Mobility as the major factor in improving the adoption rate of Cloud computing
The response about the factors that have helped to improve the adoption rate of Cloud computing consisted of six factors: cost savings, the need of Cloud computing, mobility, regulatory bodies, effective security and reliability. The correspondents identified mobility as the major factor in improving the adoption rate of Cloud computing. As the development of regulatory bodies for Cloud computing had been slower, therefore, most of the correspondents considered it the least contributing factor towards the adoption rate of Cloud computing. Lower cost, an increasing need of Cloud computing in modern world, improvement in the security measures of Cloud computing, and recognised improvement in reliability and availability were equally acknowledged as the factors that have helped in improving the adoption rate of Cloud computing. Majority of the correspondents of this survey agreed to the fact that the IT workforce should embrace Cloud computing to knockout the fear of IT workforce of losing their job. Instead IT workforce would have to work alongside the Cloud providers to help their organisations in adopting Cloud computing. This can be accomplished by working positive mindedly with Cloud infrastructure.
Many of the correspondents of this survey need to be educated about what exactly Cloud computing is so that people do not presume it merely a remote storage.
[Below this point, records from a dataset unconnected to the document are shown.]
(** The search ends in the state that describes all the blocks of the
    chain it walked. *)
Lemma best_fit_spec h start size n : ∀ curPtr seen best bestPtr,
  best_so_far h size seen best bestPtr →
  ∃ best',
    best_so_far h size (seen ++ chain n h start curPtr) best'
      (best_fit n h start size curPtr best bestPtr).
Proof.
  induction n as [|n IH]; intros curPtr seen best bestPtr Hinv; simpl.
  - exists best. by rewrite app_nil_r.
  - destruct (curPtr =? start); simpl.
    + exists best. by rewrite app_nil_r.
    + pose proof (best_so_far_step h size seen curPtr best bestPtr Hinv) as Hs.
      rewrite (cons_middle curPtr), app_assoc.
      destruct (_ && _); by apply IH.
Qed.

Lemma chain_length n h start : ∀ curPtr,
  (length (chain n h start curPtr) ≤ n)%nat.
Proof.
  induction n as [|n IH]; intros curPtr; simpl; [done|].
  destruct (curPtr =? start); simpl; [lia|]. specialize (IH (block_right h curPtr)). lia.
Qed.

Lemma place_ptr h ptr size : snd (place h ptr size) = ptr + 1.
Proof. unfold place. by destruct (_ >=? _). Qed.

(** C6. When [malloc] reaches a non-exact bin [b] whose list is not
    empty, the search looks at no more than the first six blocks of the
    list.  If one of them holds the padded request, the block placed into
    is one of them, holds the request, and is no larger than any examined
    block that holds it.  If none of the six does, the loop goes on with
    bin [b + 1] (the wilderness after the last bin), whatever the rest of
    the list contains. *)
Theorem bounded_best_fit ok h b size n :
  SMALLBINS ≤ b ≤ LISTZONE → word h b ≠ b →
  (length (examined h b) ≤ 6)%nat ∧
  match best_fit 6 h b size (word h b) 0xFFFFFFFF None with
  | Some p =>
      p ∈ examined h b ∧ size ≤ block_size h p ∧
      Forall (λ q, size ≤ block_size h q → block_size h p ≤ block_size h q)
        (examined h b) ∧
      malloc_bins ok (S n) h b size = (fst (place h p size), Some (p + 1))
  | None =>
      Forall (λ q, block_size h q < size) (examined h b) ∧
      malloc_bins ok (S n) h b size = malloc_bins ok n h (b + 1) size
  end.
Proof.
  intros [Hlo Hhi] Hne. split; [apply chain_length|].
  destruct (best_fit_spec h b size 6 (word h b) [] 0xFFFFFFFF None)
    as [best' Hinv]; [by split|].
  change ([] ++ chain 6 h b (word h b)) with (examined h b) in Hinv.
  assert (malloc_bins ok (S n) h b size =
          match list_alloc_best h b size with
          | (h', Some p) => (h', Some p)
          | (h', None) => malloc_bins ok n h' (b + 1) size
          end) as Hloop.
  { cbn [malloc_bins].
    destruct (Z.leb_spec b LISTZONE); [|lia].
    destruct (Z.eqb_spec (word h b) b); [done|]. cbn [negb].
    destruct (Z.ltb_spec b SMALLBINS); [lia|].
    by destruct (list_alloc_best h b size) as [h' [p|]]. }
  rewrite Hloop. unfold list_alloc_best.
  destruct (best_fit 6 h b size (word h b) 0xFFFFFFFF None) as [p|];
    simpl in Hinv.
  - destruct Hinv as (Hin & _ & Hfit & Hmin). repeat split; try done.
    pose proof (place_ptr h p size) as Hp.
    destruct (place h p size) as [h' q]. simpl in *. by subst.
  - by destruct Hinv as [_ Hall].
Qed.

Lemma bounded_best_fit_witness :
  SMALLBINS ≤ 8 ≤ LISTZONE ∧ word seven_in_bin8 8 ≠ 8 ∧
  (length (examined seven_in_bin8 8) ≤ 6)%nat ∧
  match best_fit 6 seven_in_bin8 8 128 (word seven_in_bin8 8) 0xFFFFFFFF None
  with
  | Some p =>
      p ∈ examined seven_in_bin8 8 ∧ 128 ≤ block_size seven_in_bin8 p ∧
      Forall (λ q, 128 ≤ block_size seven_in_bin8 q →
                   block_size seven_in_bin8 p ≤ block_size seven_in_bin8 q)
        (examined seven_in_bin8 8) ∧
      malloc_bins (limited 100000) 19 seven_in_bin8 8 128
      = (fst (place seven_in_bin8 p 128), Some (p + 1))
  | None =>
      Forall (λ q, block_size seven_in_bin8 q < 128)
        (examined seven_in_bin8 8) ∧
      malloc_bins (limited 100000) 19 seven_in_bin8 8 128
      = malloc_bins (limited 100000) 18 seven_in_bin8 9 128
  end.
Proof.
  assert (SMALLBINS ≤ 8 ≤ LISTZONE) as H1 by (vm_compute; split; discriminate).
  assert (word seven_in_bin8 8 ≠ 8) as H2 by (vm_compute; discriminate).
  split; [exact H1|]. split; [exact H2|].
  exact (bounded_best_fit (limited 100000) seven_in_bin8 8 128 18 H1 H2).
Defined.

(** The seventh block of bin 8 holds 136 bytes and is free, yet a request
    padded to 128 bytes is served from the wilderness. *)
Example seventh_block_is_skipped :
  examined seven_in_bin8 8 = [187; 161; 135; 109; 83; 57] ∧
  chain 7 seven_in_bin8 8 (word seven_in_bin8 8)
    = examined seven_in_bin8 8 ++ [19] ∧
  block_size seven_in_bin8 19 = 136 ∧ block_free seven_in_bin8 19 = 1 ∧
  padded 120 = 128 ∧ get_bin 128 = 8 ∧
  snd (malloc (limited 100000) seven_in_bin8 120)
    = Some (wildPtr seven_in_bin8 + 1).
Proof. vm_compute. done. Qed.

(** *** Failure of [malloc] *)

Lemma calls_list_insert h p : sbrk_calls (list_insert h p) = sbrk_calls h.
Proof. unfold list_insert. by destruct (_ =? _). Qed.

Lemma calls_list_delete h p : sbrk_calls (list_delete h p) = sbrk_calls h.
Proof. unfold list_delete. by destruct (_ <=? _), (_ >? _). Qed.

Lemma calls_place h p size :
  sbrk_calls (fst (place h p size)) = sbrk_calls h.
Proof.
  unfold place. destruct (_ >=? _); simpl;
    rewrite ?calls_list_insert; simpl; apply calls_list_delete.
Qed.

Lemma list_alloc_exact_outcome h start size :
  list_outcome h (list_alloc_exact h start size).
Proof.
  unfold list_alloc_exact. destruct (negb _); [|by left].
  pose proof (calls_place h (word h start) size) as Hc.
  destruct (place h (word h start) size) as [h' p]. right. by split.
Qed.

Lemma list_alloc_best_outcome h start size :
  list_outcome h (list_alloc_best h start size).
Proof.
  unfold list_alloc_best. destruct (best_fit _ _ _ _ _ _ _) as [p|]; [|by left].
  pose proof (calls_place h p size) as Hc.
  destruct (place h p size) as [h' q]. right. by split.
Qed.

Section Sbrk.
Variable mem_sbrk_ok : Z → Z → bool.

Lemma wild_alloc_outcome h size :
  sbrk_outcome h (wild_alloc mem_sbrk_ok h size).
Proof.
  unfold wild_alloc, wild_expand, wild_carve, sbrk_outcome.
  destruct (_ <? _); simpl; [|right; split; [done|by left]].
  set (inc := if _ <? CHUNKSIZE then CHUNKSIZE else _).
  assert (inc ≠ 0) as Hinc.
  { unfold inc, CHUNKSIZE.
    destruct (_ <? 400) eqn:E; [lia|apply Z.ltb_ge in E; lia]. }
  destruct (mem_sbrk_ok (brk h) inc); simpl.
  - destruct (Z.eqb_spec inc 0); [done|]. simpl.
    right. split; [done|]. right. by exists inc.
  - left. split; [done|]. by exists inc.
Qed.

Lemma malloc_bins_outcome n : ∀ h b size,
  sbrk_outcome h (malloc_bins mem_sbrk_ok n h b size).
Proof.
  induction n as [|n IH]; intros h b size; simpl;
    [apply wild_alloc_outcome|].
  destruct (b <=? LISTZONE); [|apply wild_alloc_outcome].
  destruct (negb _); [|apply IH].
  assert (list_outcome h
            (if b <? SMALLBINS then list_alloc_exact h b size
             else list_alloc_best h b size)) as Hl.
  { destruct (b <? SMALLBINS);
      [apply list_alloc_exact_outcome|apply list_alloc_best_outcome]. }
  destruct (if b <? SMALLBINS then _ else _) as [h' [p|]].
  - destruct Hl as [[? _]|[_ Hc]]; [done|].
    right. simpl in *. split; [done|by left].
  - destruct Hl as [[_ Hh]|[[? ?] _]]; [|done].
    simpl in Hh. subst h'. apply IH.
Qed.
There is a dire need to organised more events so as to educate or enlighten more IT personnel about Cloud computing and the future role of Cloud computing. Various leading companies have used certification in the past to promote new technologies to IT workforce. A structure of the certification of professionals will bring in a great deal of promotion in this field.
If the security of Cloud gets variable due to public key then the security of other Cloud users under the same Cloud provider can also be at risk. It is interesting to analyse the use of individual public key for each Cloud users.
Based on face-to-face interviews and a survey of the IT work force from Academia and IT industry, this paper analysed various factors that has affected the adoption rate of Cloud computing with leading factor of the lack of regulatory bodies in the early era of Cloud computing. This paper identified that the major factor behind the slower growth of Cloud computing was the controversial view of the fear of job loss in the minds of IT workforce. It is established that many in the industry did not still understand dynamism of Cloud computing and a need to educate or promote awareness of Cloud computing was identified. The factors that helped in improving the adoption rate of Clod computing were also identifies with leading factors of mobility. Recommendations such as increased training, and the need of industry certification in Cloud computing had been put forward.